___ DATA IN THIS EXERCISE

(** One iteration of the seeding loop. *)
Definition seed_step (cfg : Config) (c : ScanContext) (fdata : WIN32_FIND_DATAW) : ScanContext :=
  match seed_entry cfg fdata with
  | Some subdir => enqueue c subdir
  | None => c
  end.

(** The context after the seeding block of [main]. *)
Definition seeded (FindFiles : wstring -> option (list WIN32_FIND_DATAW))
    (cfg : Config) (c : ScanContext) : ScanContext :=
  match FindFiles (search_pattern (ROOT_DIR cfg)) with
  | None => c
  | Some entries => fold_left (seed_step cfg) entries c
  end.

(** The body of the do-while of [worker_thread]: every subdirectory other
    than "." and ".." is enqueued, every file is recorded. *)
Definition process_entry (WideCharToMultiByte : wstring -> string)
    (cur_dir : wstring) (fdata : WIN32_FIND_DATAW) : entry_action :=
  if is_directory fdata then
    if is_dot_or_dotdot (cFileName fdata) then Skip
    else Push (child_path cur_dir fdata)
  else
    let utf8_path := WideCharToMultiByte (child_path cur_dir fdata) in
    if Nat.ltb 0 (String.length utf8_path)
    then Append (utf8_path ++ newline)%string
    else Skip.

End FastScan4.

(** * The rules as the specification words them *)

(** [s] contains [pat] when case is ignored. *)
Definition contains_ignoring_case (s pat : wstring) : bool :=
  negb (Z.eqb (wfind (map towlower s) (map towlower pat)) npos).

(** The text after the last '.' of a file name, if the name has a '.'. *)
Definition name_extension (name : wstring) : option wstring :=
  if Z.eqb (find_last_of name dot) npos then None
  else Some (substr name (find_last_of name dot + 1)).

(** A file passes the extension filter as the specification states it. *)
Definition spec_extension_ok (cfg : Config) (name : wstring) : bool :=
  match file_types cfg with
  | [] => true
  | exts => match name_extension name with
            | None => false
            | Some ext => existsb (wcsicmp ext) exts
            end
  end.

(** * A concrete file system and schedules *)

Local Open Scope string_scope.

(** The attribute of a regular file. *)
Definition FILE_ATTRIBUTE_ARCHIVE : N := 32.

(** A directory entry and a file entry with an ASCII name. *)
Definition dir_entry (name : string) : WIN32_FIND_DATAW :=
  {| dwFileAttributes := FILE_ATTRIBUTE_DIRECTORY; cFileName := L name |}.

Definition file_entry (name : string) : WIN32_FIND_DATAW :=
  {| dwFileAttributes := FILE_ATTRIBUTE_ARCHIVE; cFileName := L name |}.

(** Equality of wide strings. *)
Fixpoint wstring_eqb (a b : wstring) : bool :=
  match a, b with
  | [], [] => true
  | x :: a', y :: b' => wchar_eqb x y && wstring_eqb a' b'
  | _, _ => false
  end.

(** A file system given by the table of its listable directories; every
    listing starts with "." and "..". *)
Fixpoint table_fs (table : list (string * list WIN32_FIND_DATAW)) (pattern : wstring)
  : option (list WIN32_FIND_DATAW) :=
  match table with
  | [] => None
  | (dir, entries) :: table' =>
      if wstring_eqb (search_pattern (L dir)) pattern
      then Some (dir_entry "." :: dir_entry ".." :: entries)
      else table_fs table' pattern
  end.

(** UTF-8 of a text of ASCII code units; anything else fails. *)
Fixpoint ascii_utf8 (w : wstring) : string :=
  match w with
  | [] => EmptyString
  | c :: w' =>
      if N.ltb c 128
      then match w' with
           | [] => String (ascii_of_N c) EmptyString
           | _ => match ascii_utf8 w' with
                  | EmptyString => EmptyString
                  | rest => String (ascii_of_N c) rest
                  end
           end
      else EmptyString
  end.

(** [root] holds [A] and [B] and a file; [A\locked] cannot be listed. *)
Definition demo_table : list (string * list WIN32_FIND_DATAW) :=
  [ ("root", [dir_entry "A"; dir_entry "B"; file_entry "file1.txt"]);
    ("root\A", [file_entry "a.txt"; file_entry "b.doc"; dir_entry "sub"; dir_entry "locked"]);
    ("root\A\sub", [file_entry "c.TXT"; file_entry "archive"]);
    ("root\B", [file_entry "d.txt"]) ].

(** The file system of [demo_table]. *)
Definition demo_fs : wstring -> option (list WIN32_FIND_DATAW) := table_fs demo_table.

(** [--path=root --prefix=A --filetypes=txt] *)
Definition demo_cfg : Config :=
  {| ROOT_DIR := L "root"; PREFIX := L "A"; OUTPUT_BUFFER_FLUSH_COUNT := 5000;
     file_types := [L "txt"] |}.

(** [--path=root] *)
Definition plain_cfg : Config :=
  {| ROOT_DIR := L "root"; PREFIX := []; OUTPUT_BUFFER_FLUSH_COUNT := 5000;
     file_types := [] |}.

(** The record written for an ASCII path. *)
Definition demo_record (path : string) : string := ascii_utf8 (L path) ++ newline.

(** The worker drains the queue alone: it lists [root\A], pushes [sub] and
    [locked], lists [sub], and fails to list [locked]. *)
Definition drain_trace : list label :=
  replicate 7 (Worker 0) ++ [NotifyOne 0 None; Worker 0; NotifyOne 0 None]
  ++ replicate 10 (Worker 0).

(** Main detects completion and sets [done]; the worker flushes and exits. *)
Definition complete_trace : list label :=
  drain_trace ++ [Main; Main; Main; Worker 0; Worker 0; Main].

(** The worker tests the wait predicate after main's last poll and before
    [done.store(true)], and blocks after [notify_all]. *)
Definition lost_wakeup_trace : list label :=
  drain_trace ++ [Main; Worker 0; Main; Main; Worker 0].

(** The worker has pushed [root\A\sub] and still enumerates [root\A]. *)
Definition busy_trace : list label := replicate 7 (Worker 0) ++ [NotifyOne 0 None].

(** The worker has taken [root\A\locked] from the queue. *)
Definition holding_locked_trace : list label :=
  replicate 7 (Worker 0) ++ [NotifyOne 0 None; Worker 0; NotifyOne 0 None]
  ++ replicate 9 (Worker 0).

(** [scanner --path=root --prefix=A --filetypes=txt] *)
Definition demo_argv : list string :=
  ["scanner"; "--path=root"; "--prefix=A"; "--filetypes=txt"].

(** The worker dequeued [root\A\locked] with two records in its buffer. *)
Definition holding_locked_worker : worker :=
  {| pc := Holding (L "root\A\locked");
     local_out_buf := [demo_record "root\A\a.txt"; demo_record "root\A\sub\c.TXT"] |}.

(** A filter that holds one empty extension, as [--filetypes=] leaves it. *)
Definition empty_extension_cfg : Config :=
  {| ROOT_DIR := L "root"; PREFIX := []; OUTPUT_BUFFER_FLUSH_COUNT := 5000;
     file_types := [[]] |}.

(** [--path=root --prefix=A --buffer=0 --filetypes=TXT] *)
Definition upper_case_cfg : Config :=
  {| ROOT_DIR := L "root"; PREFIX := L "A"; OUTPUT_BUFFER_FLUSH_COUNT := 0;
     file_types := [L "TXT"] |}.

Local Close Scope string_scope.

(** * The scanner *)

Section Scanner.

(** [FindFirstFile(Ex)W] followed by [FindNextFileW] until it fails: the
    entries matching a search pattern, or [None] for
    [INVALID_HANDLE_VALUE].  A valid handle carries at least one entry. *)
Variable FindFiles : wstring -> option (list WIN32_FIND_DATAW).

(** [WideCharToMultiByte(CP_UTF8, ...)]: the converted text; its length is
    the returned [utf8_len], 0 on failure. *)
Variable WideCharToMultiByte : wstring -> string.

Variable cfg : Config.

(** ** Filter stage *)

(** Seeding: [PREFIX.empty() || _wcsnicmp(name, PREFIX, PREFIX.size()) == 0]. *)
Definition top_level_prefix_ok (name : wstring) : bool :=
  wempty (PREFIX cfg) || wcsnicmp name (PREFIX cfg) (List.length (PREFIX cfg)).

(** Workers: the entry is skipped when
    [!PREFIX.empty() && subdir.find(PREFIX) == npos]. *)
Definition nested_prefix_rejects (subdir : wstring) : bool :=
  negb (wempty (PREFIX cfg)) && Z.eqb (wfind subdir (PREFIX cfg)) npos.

______

## ASSIGNMENT
Set down, exactly as they appear above, all lines from the one that has "Definition demo_cfg : Config" down to the one that has "Local Close Scope string_scope.", including those two and no others.

## SOLUTION BELOW
Definition demo_cfg : Config :=
  {| ROOT_DIR := L "root"; PREFIX := L "A"; OUTPUT_BUFFER_FLUSH_COUNT := 5000;
     file_types := [L "txt"] |}.

(** [--path=root] *)
Definition plain_cfg : Config :=
  {| ROOT_DIR := L "root"; PREFIX := []; OUTPUT_BUFFER_FLUSH_COUNT := 5000;
     file_types := [] |}.

(** The record written for an ASCII path. *)
Definition demo_record (path : string) : string := ascii_utf8 (L path) ++ newline.

(** The worker drains the queue alone: it lists [root\A], pushes [sub] and
    [locked], lists [sub], and fails to list [locked]. *)
Definition drain_trace : list label :=
  replicate 7 (Worker 0) ++ [NotifyOne 0 None; Worker 0; NotifyOne 0 None]
  ++ replicate 10 (Worker 0).

(** Main detects completion and sets [done]; the worker flushes and exits. *)
Definition complete_trace : list label :=
  drain_trace ++ [Main; Main; Main; Worker 0; Worker 0; Main].

(** The worker tests the wait predicate after main's last poll and before
    [done.store(true)], and blocks after [notify_all]. *)
Definition lost_wakeup_trace : list label :=
  drain_trace ++ [Main; Worker 0; Main; Main; Worker 0].

(** The worker has pushed [root\A\sub] and still enumerates [root\A]. *)
Definition busy_trace : list label := replicate 7 (Worker 0) ++ [NotifyOne 0 None].

(** The worker has taken [root\A\locked] from the queue. *)
Definition holding_locked_trace : list label :=
  replicate 7 (Worker 0) ++ [NotifyOne 0 None; Worker 0; NotifyOne 0 None]
  ++ replicate 9 (Worker 0).

(** [scanner --path=root --prefix=A --filetypes=txt] *)
Definition demo_argv : list string :=
  ["scanner"; "--path=root"; "--prefix=A"; "--filetypes=txt"].

(** The worker dequeued [root\A\locked] with two records in its buffer. *)
Definition holding_locked_worker : worker :=
  {| pc := Holding (L "root\A\locked");
     local_out_buf := [demo_record "root\A\a.txt"; demo_record "root\A\sub\c.TXT"] |}.

(** A filter that holds one empty extension, as [--filetypes=] leaves it. *)
Definition empty_extension_cfg : Config :=
  {| ROOT_DIR := L "root"; PREFIX := []; OUTPUT_BUFFER_FLUSH_COUNT := 5000;
     file_types := [[]] |}.

(** [--path=root --prefix=A --buffer=0 --filetypes=TXT] *)
Definition upper_case_cfg : Config :=
  {| ROOT_DIR := L "root"; PREFIX := L "A"; OUTPUT_BUFFER_FLUSH_COUNT := 0;
     file_types := [L "TXT"] |}.

Local Close Scope string_scope.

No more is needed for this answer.